# [TASK GOAL]
Below are records to be output exactly, every one of them.

# # #

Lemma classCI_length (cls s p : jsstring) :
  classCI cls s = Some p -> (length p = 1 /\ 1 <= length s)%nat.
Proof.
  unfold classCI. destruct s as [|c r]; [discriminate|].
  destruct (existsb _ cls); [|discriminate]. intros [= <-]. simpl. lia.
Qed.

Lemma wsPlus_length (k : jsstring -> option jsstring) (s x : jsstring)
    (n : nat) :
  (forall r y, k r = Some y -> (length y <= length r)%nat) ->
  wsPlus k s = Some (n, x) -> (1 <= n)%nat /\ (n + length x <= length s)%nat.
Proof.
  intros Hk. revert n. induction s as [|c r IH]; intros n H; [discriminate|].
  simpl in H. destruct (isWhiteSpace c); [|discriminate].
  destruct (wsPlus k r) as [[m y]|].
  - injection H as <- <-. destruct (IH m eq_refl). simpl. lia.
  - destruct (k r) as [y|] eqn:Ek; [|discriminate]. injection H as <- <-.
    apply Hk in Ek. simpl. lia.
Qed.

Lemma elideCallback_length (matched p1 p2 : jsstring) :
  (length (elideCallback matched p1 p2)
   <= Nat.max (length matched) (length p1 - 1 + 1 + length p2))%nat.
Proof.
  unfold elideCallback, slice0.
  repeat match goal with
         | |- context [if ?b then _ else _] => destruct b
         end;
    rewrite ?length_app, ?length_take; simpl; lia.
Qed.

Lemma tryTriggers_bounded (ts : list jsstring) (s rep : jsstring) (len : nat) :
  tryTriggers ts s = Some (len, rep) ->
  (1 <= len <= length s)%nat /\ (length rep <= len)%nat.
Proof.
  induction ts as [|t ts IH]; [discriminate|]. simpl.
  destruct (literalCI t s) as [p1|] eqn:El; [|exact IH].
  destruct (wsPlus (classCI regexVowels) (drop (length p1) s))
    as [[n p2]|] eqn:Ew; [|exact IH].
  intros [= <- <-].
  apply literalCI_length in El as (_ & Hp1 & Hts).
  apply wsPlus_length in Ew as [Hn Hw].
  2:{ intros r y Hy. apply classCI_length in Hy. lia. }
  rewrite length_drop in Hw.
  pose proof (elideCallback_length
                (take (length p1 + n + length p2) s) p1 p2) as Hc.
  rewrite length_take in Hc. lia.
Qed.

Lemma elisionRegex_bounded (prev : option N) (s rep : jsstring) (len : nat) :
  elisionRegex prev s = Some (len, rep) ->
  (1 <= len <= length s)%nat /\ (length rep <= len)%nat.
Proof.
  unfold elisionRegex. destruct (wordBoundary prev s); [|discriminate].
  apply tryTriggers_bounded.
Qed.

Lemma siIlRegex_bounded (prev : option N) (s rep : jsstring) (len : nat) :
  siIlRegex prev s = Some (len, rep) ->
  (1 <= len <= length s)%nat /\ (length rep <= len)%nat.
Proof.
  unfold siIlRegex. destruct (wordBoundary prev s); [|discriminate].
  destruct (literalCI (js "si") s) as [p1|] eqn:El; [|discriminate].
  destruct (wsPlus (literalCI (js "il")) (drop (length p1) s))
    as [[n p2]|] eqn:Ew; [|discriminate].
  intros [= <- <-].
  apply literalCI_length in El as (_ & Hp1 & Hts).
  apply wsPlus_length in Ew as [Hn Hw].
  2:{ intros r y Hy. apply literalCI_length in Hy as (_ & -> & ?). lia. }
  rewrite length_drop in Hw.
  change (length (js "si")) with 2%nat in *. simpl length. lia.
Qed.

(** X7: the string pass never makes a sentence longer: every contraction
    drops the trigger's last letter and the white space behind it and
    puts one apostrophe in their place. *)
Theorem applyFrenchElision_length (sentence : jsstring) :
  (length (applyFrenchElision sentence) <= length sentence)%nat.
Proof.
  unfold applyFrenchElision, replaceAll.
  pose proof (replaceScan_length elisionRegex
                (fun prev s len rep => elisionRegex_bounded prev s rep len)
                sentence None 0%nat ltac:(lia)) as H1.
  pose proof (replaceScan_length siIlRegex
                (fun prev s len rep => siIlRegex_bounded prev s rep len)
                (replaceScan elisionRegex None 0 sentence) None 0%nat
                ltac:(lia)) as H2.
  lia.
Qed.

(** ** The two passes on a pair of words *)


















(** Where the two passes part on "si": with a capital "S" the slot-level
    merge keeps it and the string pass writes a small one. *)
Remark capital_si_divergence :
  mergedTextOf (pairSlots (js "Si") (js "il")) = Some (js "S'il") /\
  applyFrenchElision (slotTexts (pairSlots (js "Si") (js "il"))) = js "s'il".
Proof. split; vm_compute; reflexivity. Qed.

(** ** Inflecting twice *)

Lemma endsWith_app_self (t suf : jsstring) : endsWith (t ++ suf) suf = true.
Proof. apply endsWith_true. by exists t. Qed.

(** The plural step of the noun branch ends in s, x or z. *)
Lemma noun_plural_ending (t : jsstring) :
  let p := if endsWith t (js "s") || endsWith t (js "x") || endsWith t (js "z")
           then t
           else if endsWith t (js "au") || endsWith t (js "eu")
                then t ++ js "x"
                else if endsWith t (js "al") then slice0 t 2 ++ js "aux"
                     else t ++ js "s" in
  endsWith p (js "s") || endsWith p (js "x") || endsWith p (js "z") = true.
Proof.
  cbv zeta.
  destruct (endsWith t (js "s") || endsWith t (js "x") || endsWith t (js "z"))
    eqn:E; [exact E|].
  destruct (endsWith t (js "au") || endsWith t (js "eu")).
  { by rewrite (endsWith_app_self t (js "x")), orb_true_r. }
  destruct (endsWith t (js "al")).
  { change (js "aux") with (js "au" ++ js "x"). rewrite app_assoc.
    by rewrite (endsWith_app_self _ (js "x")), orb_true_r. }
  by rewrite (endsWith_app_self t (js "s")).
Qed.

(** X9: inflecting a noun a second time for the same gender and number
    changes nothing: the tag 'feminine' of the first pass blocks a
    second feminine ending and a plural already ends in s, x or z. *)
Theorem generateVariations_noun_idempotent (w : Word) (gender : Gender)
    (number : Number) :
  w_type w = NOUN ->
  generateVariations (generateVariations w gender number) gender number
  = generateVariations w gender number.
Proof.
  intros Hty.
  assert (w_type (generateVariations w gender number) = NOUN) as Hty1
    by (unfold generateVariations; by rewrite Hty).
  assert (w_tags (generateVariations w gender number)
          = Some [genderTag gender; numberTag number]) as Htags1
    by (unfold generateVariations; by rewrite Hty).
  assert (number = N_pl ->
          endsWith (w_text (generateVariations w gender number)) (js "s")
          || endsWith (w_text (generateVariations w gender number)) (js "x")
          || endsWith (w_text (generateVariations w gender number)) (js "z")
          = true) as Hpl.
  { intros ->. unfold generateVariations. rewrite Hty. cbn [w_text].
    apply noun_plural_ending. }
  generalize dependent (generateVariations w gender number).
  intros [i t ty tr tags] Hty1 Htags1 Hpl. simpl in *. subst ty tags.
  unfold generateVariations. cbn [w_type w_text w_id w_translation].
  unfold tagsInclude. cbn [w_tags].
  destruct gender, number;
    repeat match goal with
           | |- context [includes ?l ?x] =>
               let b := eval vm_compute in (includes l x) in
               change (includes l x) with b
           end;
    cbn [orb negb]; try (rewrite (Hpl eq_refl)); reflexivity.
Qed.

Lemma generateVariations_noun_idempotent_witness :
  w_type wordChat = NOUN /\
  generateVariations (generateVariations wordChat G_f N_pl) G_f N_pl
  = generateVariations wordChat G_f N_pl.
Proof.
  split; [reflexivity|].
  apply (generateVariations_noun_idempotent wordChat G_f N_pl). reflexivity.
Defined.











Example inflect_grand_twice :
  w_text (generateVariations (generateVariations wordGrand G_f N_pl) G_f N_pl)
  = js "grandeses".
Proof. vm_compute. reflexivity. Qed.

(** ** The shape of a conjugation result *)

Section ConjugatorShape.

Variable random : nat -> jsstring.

# # #

# [TASK ANSWER]
Lemma classCI_length (cls s p : jsstring) :
  classCI cls s = Some p -> (length p = 1 /\ 1 <= length s)%nat.
Proof.
  unfold classCI. destruct s as [|c r]; [discriminate|].
  destruct (existsb _ cls); [|discriminate]. intros [= <-]. simpl. lia.
Qed.

Lemma wsPlus_length (k : jsstring -> option jsstring) (s x : jsstring)
    (n : nat) :
  (forall r y, k r = Some y -> (length y <= length r)%nat) ->
  wsPlus k s = Some (n, x) -> (1 <= n)%nat /\ (n + length x <= length s)%nat.
Proof.
  intros Hk. revert n. induction s as [|c r IH]; intros n H; [discriminate|].
  simpl in H. destruct (isWhiteSpace c); [|discriminate].
  destruct (wsPlus k r) as [[m y]|].
  - injection H as <- <-. destruct (IH m eq_refl). simpl. lia.
  - destruct (k r) as [y|] eqn:Ek; [|discriminate]. injection H as <- <-.
    apply Hk in Ek. simpl. lia.
Qed.

Lemma elideCallback_length (matched p1 p2 : jsstring) :
  (length (elideCallback matched p1 p2)
   <= Nat.max (length matched) (length p1 - 1 + 1 + length p2))%nat.
Proof.
  unfold elideCallback, slice0.
  repeat match goal with
         | |- context [if ?b then _ else _] => destruct b
         end;
    rewrite ?length_app, ?length_take; simpl; lia.
Qed.

Lemma tryTriggers_bounded (ts : list jsstring) (s rep : jsstring) (len : nat) :
  tryTriggers ts s = Some (len, rep) ->
  (1 <= len <= length s)%nat /\ (length rep <= len)%nat.
Proof.
  induction ts as [|t ts IH]; [discriminate|]. simpl.
  destruct (literalCI t s) as [p1|] eqn:El; [|exact IH].
  destruct (wsPlus (classCI regexVowels) (drop (length p1) s))
    as [[n p2]|] eqn:Ew; [|exact IH].
  intros [= <- <-].
  apply literalCI_length in El as (_ & Hp1 & Hts).
  apply wsPlus_length in Ew as [Hn Hw].
  2:{ intros r y Hy. apply classCI_length in Hy. lia. }
  rewrite length_drop in Hw.
  pose proof (elideCallback_length
                (take (length p1 + n + length p2) s) p1 p2) as Hc.
  rewrite length_take in Hc. lia.
Qed.

Lemma elisionRegex_bounded (prev : option N) (s rep : jsstring) (len : nat) :
  elisionRegex prev s = Some (len, rep) ->
  (1 <= len <= length s)%nat /\ (length rep <= len)%nat.
Proof.
  unfold elisionRegex. destruct (wordBoundary prev s); [|discriminate].
  apply tryTriggers_bounded.
Qed.

Lemma siIlRegex_bounded (prev : option N) (s rep : jsstring) (len : nat) :
  siIlRegex prev s = Some (len, rep) ->
  (1 <= len <= length s)%nat /\ (length rep <= len)%nat.
Proof.
  unfold siIlRegex. destruct (wordBoundary prev s); [|discriminate].
  destruct (literalCI (js "si") s) as [p1|] eqn:El; [|discriminate].
  destruct (wsPlus (literalCI (js "il")) (drop (length p1) s))
    as [[n p2]|] eqn:Ew; [|discriminate].
  intros [= <- <-].
  apply literalCI_length in El as (_ & Hp1 & Hts).
  apply wsPlus_length in Ew as [Hn Hw].
  2:{ intros r y Hy. apply literalCI_length in Hy as (_ & -> & ?). lia. }
  rewrite length_drop in Hw.
  change (length (js "si")) with 2%nat in *. simpl length. lia.
Qed.

(** X7: the string pass never makes a sentence longer: every contraction
    drops the trigger's last letter and the white space behind it and
    puts one apostrophe in their place. *)
Theorem applyFrenchElision_length (sentence : jsstring) :
  (length (applyFrenchElision sentence) <= length sentence)%nat.
Proof.
  unfold applyFrenchElision, replaceAll.
  pose proof (replaceScan_length elisionRegex
                (fun prev s len rep => elisionRegex_bounded prev s rep len)
                sentence None 0%nat ltac:(lia)) as H1.
  pose proof (replaceScan_length siIlRegex
                (fun prev s len rep => siIlRegex_bounded prev s rep len)
                (replaceScan elisionRegex None 0 sentence) None 0%nat
                ltac:(lia)) as H2.
  lia.
Qed.

(** ** The two passes on a pair of words *)


















(** Where the two passes part on "si": with a capital "S" the slot-level
    merge keeps it and the string pass writes a small one. *)
Remark capital_si_divergence :
  mergedTextOf (pairSlots (js "Si") (js "il")) = Some (js "S'il") /\
  applyFrenchElision (slotTexts (pairSlots (js "Si") (js "il"))) = js "s'il".
Proof. split; vm_compute; reflexivity. Qed.

(** ** Inflecting twice *)

Lemma endsWith_app_self (t suf : jsstring) : endsWith (t ++ suf) suf = true.
Proof. apply endsWith_true. by exists t. Qed.

(** The plural step of the noun branch ends in s, x or z. *)
Lemma noun_plural_ending (t : jsstring) :
  let p := if endsWith t (js "s") || endsWith t (js "x") || endsWith t (js "z")
           then t
           else if endsWith t (js "au") || endsWith t (js "eu")
                then t ++ js "x"
                else if endsWith t (js "al") then slice0 t 2 ++ js "aux"
                     else t ++ js "s" in
  endsWith p (js "s") || endsWith p (js "x") || endsWith p (js "z") = true.
Proof.
  cbv zeta.
  destruct (endsWith t (js "s") || endsWith t (js "x") || endsWith t (js "z"))
    eqn:E; [exact E|].
  destruct (endsWith t (js "au") || endsWith t (js "eu")).
  { by rewrite (endsWith_app_self t (js "x")), orb_true_r. }
  destruct (endsWith t (js "al")).
  { change (js "aux") with (js "au" ++ js "x"). rewrite app_assoc.
    by rewrite (endsWith_app_self _ (js "x")), orb_true_r. }
  by rewrite (endsWith_app_self t (js "s")).
Qed.

(** X9: inflecting a noun a second time for the same gender and number
    changes nothing: the tag 'feminine' of the first pass blocks a
    second feminine ending and a plural already ends in s, x or z. *)
Theorem generateVariations_noun_idempotent (w : Word) (gender : Gender)
    (number : Number) :
  w_type w = NOUN ->
  generateVariations (generateVariations w gender number) gender number
  = generateVariations w gender number.
Proof.
  intros Hty.
  assert (w_type (generateVariations w gender number) = NOUN) as Hty1
    by (unfold generateVariations; by rewrite Hty).
  assert (w_tags (generateVariations w gender number)
          = Some [genderTag gender; numberTag number]) as Htags1
    by (unfold generateVariations; by rewrite Hty).
  assert (number = N_pl ->
          endsWith (w_text (generateVariations w gender number)) (js "s")
          || endsWith (w_text (generateVariations w gender number)) (js "x")
          || endsWith (w_text (generateVariations w gender number)) (js "z")
          = true) as Hpl.
  { intros ->. unfold generateVariations. rewrite Hty. cbn [w_text].
    apply noun_plural_ending. }
  generalize dependent (generateVariations w gender number).
  intros [i t ty tr tags] Hty1 Htags1 Hpl. simpl in *. subst ty tags.
  unfold generateVariations. cbn [w_type w_text w_id w_translation].
  unfold tagsInclude. cbn [w_tags].
  destruct gender, number;
    repeat match goal with
           | |- context [includes ?l ?x] =>
               let b := eval vm_compute in (includes l x) in
               change (includes l x) with b
           end;
    cbn [orb negb]; try (rewrite (Hpl eq_refl)); reflexivity.
Qed.

Lemma generateVariations_noun_idempotent_witness :
  w_type wordChat = NOUN /\
  generateVariations (generateVariations wordChat G_f N_pl) G_f N_pl
  = generateVariations wordChat G_f N_pl.
Proof.
  split; [reflexivity|].
  apply (generateVariations_noun_idempotent wordChat G_f N_pl). reflexivity.
Defined.











Example inflect_grand_twice :
  w_text (generateVariations (generateVariations wordGrand G_f N_pl) G_f N_pl)
  = js "grandeses".
Proof. vm_compute. reflexivity. Qed.

(** ** The shape of a conjugation result *)

Section ConjugatorShape.

Variable random : nat -> jsstring.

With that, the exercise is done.